-- What is being asked --
Whenever "patience" appears in a line of the entries below, that line counts; give the total only.

Records drawn from a dataset
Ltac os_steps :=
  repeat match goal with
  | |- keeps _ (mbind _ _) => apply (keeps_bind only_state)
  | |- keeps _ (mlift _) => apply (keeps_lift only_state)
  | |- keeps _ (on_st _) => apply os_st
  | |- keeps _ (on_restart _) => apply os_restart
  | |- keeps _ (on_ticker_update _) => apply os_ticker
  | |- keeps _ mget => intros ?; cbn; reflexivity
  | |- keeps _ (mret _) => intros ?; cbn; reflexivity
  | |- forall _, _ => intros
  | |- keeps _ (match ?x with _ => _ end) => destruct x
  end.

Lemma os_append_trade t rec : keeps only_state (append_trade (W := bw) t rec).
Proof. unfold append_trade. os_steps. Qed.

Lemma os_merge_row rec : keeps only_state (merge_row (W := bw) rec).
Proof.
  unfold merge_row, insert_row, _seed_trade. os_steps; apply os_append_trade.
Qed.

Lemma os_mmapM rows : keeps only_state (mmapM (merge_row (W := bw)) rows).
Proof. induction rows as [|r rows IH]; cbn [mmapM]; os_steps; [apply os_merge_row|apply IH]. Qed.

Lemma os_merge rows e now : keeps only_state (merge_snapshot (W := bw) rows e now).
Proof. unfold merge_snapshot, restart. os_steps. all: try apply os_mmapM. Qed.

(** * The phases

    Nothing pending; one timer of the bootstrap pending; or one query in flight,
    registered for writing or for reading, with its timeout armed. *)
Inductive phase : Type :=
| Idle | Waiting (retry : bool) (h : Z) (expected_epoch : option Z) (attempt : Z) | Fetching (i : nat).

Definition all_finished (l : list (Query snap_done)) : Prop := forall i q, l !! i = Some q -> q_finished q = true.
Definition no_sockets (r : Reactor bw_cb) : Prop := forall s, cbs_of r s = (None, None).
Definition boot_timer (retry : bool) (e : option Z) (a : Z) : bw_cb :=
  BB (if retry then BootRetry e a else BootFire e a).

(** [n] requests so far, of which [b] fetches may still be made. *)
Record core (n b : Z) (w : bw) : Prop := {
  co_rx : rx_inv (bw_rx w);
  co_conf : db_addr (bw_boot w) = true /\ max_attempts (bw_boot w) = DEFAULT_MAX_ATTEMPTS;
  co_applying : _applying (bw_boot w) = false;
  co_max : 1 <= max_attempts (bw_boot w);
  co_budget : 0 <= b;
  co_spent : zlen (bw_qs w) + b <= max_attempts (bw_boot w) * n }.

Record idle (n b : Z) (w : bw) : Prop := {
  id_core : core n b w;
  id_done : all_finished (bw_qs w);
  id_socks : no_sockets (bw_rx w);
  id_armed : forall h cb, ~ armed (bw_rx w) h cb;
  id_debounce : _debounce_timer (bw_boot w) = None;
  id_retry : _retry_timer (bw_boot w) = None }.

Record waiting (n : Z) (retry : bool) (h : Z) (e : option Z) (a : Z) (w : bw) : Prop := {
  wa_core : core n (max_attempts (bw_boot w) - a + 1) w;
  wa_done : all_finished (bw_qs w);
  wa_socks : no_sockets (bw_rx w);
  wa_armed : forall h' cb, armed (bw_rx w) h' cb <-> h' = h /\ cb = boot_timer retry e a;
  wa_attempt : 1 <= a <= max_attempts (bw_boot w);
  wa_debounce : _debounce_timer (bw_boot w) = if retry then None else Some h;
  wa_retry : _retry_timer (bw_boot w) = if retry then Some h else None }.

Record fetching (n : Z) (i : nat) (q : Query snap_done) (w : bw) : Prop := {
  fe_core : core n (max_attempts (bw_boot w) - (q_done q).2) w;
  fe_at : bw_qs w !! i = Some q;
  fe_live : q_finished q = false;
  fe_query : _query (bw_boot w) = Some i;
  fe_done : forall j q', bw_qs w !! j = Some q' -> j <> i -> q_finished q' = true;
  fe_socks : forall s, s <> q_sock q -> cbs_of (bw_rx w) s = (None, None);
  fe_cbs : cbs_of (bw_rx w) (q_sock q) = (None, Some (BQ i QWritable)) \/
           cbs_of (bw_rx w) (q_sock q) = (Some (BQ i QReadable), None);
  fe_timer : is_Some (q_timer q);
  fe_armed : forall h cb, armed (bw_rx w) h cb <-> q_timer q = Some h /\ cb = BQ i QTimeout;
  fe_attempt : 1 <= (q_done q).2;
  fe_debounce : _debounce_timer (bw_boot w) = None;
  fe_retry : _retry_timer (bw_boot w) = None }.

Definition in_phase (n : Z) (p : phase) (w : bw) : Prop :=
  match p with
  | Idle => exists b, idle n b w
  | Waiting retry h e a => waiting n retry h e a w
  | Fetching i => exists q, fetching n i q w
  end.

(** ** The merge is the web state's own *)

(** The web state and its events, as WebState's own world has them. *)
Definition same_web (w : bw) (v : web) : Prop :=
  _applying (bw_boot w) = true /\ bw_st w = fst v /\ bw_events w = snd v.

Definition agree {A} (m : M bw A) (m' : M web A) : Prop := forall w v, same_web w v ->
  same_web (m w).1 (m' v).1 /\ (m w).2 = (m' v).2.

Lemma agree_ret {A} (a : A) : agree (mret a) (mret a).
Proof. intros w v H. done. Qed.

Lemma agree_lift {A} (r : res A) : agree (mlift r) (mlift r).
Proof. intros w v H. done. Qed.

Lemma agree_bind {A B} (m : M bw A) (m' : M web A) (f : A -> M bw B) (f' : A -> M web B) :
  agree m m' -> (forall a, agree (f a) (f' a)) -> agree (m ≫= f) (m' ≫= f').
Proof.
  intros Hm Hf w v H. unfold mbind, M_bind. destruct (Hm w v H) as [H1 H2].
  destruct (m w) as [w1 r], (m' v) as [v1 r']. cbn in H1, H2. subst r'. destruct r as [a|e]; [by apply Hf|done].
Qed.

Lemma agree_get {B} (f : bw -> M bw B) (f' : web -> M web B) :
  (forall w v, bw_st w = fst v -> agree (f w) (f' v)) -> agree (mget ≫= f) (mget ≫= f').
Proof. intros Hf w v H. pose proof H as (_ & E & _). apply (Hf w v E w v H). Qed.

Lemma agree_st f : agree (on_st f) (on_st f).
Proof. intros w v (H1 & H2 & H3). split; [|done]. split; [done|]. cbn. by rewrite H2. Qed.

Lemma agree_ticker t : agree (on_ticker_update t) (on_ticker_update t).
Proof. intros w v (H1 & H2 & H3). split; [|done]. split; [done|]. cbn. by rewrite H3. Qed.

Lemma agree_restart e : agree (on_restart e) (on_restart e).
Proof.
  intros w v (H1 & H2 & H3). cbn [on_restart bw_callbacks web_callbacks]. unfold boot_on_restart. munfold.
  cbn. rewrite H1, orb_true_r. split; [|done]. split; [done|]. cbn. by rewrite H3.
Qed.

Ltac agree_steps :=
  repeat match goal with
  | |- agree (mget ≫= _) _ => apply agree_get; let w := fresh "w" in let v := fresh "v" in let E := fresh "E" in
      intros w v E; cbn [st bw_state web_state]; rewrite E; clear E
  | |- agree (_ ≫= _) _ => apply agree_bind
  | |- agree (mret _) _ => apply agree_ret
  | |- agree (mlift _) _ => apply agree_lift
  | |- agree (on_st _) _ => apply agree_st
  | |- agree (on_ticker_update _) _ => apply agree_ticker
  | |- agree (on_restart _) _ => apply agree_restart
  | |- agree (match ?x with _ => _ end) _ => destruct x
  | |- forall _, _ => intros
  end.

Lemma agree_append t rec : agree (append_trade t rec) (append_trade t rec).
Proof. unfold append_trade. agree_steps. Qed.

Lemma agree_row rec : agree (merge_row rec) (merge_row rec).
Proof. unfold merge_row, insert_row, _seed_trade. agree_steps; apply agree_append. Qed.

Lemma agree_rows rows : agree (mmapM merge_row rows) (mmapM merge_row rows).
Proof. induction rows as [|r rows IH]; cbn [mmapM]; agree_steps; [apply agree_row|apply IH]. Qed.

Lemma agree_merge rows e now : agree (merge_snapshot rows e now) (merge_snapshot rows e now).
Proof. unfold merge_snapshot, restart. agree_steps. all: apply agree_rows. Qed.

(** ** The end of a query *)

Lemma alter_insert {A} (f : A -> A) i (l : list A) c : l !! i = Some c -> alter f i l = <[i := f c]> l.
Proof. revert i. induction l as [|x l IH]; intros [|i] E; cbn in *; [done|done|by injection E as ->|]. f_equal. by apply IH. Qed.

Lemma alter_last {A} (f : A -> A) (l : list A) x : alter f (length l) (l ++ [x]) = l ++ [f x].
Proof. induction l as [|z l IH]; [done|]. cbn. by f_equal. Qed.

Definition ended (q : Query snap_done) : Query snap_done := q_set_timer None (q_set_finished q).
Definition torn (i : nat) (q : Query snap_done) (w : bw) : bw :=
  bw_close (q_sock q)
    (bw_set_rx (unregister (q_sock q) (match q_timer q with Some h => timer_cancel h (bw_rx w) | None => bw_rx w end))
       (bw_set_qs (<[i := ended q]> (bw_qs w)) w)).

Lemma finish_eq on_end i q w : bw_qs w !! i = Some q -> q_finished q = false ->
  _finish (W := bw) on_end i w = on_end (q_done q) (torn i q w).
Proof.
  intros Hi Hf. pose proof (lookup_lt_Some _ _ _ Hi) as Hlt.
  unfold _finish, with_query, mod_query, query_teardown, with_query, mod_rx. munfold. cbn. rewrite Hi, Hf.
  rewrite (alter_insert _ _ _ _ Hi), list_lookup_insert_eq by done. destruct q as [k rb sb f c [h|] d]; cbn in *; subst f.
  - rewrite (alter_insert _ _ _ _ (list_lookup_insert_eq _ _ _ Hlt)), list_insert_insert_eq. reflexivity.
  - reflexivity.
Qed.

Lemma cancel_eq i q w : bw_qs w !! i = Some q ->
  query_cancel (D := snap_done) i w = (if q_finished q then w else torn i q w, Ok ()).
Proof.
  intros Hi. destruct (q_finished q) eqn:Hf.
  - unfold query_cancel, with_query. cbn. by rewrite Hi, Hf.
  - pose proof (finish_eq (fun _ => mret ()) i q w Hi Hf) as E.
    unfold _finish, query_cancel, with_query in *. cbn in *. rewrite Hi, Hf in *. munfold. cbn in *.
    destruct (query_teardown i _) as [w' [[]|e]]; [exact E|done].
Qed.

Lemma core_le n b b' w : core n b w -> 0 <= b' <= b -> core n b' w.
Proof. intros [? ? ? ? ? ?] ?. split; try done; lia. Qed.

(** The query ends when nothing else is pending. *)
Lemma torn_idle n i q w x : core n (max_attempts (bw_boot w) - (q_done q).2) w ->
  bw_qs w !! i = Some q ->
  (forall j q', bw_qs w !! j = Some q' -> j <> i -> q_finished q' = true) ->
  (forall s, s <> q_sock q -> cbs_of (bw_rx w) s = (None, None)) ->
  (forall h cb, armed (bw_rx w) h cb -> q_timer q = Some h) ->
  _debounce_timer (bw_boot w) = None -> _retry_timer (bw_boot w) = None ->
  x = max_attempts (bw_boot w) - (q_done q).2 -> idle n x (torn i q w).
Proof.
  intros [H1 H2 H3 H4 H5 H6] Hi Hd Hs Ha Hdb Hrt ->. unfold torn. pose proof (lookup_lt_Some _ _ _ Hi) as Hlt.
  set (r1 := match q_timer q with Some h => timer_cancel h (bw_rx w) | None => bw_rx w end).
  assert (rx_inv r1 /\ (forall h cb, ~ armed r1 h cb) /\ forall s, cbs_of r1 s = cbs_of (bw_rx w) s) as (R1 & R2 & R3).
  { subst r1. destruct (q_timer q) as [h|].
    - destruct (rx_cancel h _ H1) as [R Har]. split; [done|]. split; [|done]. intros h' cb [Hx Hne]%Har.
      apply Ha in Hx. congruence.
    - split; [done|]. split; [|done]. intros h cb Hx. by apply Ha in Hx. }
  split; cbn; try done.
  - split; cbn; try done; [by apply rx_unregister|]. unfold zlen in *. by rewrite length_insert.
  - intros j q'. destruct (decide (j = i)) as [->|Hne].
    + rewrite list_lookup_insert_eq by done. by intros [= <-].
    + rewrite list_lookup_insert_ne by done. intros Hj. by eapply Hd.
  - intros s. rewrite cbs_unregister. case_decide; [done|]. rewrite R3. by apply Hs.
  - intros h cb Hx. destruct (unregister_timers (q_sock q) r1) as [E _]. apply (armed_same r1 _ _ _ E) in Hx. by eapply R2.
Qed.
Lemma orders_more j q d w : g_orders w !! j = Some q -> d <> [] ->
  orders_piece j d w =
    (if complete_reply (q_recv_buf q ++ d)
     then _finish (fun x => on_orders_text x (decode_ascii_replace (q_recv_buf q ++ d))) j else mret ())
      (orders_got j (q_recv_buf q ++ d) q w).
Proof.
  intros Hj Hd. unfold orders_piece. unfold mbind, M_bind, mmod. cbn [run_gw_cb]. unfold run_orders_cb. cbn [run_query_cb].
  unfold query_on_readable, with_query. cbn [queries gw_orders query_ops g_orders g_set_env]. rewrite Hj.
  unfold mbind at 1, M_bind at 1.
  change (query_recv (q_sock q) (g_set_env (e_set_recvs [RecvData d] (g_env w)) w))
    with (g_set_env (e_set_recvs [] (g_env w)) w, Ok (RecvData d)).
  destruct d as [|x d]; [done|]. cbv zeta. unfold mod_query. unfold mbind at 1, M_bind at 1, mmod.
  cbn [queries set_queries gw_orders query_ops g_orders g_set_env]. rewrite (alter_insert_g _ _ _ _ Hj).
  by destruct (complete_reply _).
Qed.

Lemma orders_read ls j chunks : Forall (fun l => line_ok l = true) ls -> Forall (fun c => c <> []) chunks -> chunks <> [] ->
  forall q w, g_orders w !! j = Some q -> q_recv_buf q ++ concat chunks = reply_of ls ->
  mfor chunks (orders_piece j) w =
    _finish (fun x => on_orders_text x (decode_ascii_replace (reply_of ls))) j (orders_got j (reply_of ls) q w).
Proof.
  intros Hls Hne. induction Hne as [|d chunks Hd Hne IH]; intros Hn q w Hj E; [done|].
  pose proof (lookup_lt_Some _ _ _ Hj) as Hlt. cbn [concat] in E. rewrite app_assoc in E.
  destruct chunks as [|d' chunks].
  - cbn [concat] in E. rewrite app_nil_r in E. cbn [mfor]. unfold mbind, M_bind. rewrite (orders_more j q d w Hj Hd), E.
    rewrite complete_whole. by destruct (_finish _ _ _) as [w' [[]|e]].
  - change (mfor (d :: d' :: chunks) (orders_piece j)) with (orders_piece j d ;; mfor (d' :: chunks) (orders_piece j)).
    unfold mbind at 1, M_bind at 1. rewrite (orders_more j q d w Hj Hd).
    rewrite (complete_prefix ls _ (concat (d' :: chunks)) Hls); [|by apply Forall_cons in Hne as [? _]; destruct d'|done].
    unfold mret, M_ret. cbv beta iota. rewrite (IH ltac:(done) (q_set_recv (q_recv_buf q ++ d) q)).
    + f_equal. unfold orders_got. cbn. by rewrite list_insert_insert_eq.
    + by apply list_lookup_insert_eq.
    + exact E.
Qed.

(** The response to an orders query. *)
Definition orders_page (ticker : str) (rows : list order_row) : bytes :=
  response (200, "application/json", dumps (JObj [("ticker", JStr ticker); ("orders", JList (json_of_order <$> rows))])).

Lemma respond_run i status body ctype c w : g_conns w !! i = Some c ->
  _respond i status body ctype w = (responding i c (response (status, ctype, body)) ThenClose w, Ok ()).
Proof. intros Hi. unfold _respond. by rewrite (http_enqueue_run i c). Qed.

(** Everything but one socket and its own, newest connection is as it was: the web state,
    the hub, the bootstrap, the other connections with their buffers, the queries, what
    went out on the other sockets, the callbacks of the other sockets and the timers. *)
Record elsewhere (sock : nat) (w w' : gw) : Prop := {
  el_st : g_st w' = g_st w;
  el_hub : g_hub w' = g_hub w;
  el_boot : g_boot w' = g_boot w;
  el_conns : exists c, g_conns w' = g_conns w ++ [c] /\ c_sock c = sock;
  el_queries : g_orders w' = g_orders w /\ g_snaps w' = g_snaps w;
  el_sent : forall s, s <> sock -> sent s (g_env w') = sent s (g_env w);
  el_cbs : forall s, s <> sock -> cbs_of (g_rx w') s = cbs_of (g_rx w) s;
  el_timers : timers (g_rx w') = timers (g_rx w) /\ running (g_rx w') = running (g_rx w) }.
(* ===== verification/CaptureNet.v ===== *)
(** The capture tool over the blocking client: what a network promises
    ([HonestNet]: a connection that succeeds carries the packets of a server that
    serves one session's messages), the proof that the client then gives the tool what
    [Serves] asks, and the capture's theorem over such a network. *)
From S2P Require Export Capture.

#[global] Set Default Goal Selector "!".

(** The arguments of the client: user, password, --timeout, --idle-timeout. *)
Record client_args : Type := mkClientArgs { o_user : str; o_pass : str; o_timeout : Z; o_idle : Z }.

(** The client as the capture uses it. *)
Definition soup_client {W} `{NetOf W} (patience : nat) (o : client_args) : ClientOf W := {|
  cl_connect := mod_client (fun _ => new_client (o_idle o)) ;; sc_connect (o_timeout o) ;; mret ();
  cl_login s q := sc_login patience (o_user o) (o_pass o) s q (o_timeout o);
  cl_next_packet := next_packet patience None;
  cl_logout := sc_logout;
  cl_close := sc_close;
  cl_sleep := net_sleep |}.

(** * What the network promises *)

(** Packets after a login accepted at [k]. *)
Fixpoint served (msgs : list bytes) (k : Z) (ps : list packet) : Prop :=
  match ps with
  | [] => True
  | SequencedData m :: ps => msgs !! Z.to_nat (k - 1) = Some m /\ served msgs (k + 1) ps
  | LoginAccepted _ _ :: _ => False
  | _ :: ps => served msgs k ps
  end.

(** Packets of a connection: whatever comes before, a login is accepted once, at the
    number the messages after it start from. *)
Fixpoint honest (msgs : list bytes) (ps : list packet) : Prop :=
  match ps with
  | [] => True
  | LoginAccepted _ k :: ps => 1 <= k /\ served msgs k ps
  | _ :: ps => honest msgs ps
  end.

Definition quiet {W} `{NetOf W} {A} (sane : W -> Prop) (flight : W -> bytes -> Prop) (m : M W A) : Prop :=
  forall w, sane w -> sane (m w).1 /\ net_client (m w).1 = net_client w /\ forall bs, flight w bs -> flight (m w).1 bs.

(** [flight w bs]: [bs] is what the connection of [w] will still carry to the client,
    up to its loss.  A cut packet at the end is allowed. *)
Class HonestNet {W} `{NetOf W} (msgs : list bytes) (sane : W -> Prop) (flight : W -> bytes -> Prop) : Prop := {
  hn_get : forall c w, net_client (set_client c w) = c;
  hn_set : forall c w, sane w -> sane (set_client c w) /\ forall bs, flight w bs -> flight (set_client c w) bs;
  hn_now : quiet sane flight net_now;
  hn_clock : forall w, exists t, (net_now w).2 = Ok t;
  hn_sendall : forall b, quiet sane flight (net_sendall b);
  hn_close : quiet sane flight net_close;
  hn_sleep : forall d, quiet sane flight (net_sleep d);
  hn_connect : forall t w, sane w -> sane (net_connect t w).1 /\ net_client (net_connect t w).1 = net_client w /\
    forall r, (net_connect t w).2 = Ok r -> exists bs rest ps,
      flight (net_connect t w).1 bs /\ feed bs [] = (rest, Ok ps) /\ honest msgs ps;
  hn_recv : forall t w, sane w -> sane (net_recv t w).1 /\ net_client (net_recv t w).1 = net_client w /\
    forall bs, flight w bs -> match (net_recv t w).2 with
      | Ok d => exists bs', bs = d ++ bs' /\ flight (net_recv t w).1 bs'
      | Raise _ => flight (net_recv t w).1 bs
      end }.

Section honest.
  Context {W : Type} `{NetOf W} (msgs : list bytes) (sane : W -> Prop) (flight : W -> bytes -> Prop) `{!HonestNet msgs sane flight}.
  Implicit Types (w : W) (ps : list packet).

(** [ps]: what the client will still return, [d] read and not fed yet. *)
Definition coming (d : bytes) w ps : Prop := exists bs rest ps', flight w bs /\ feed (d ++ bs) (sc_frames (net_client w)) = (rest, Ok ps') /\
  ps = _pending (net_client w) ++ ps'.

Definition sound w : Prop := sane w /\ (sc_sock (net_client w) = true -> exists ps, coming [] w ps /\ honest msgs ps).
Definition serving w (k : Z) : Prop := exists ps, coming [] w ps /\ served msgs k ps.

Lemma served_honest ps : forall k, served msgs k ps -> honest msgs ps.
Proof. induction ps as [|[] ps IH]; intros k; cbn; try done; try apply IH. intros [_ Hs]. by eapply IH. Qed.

-- Expected answer --
3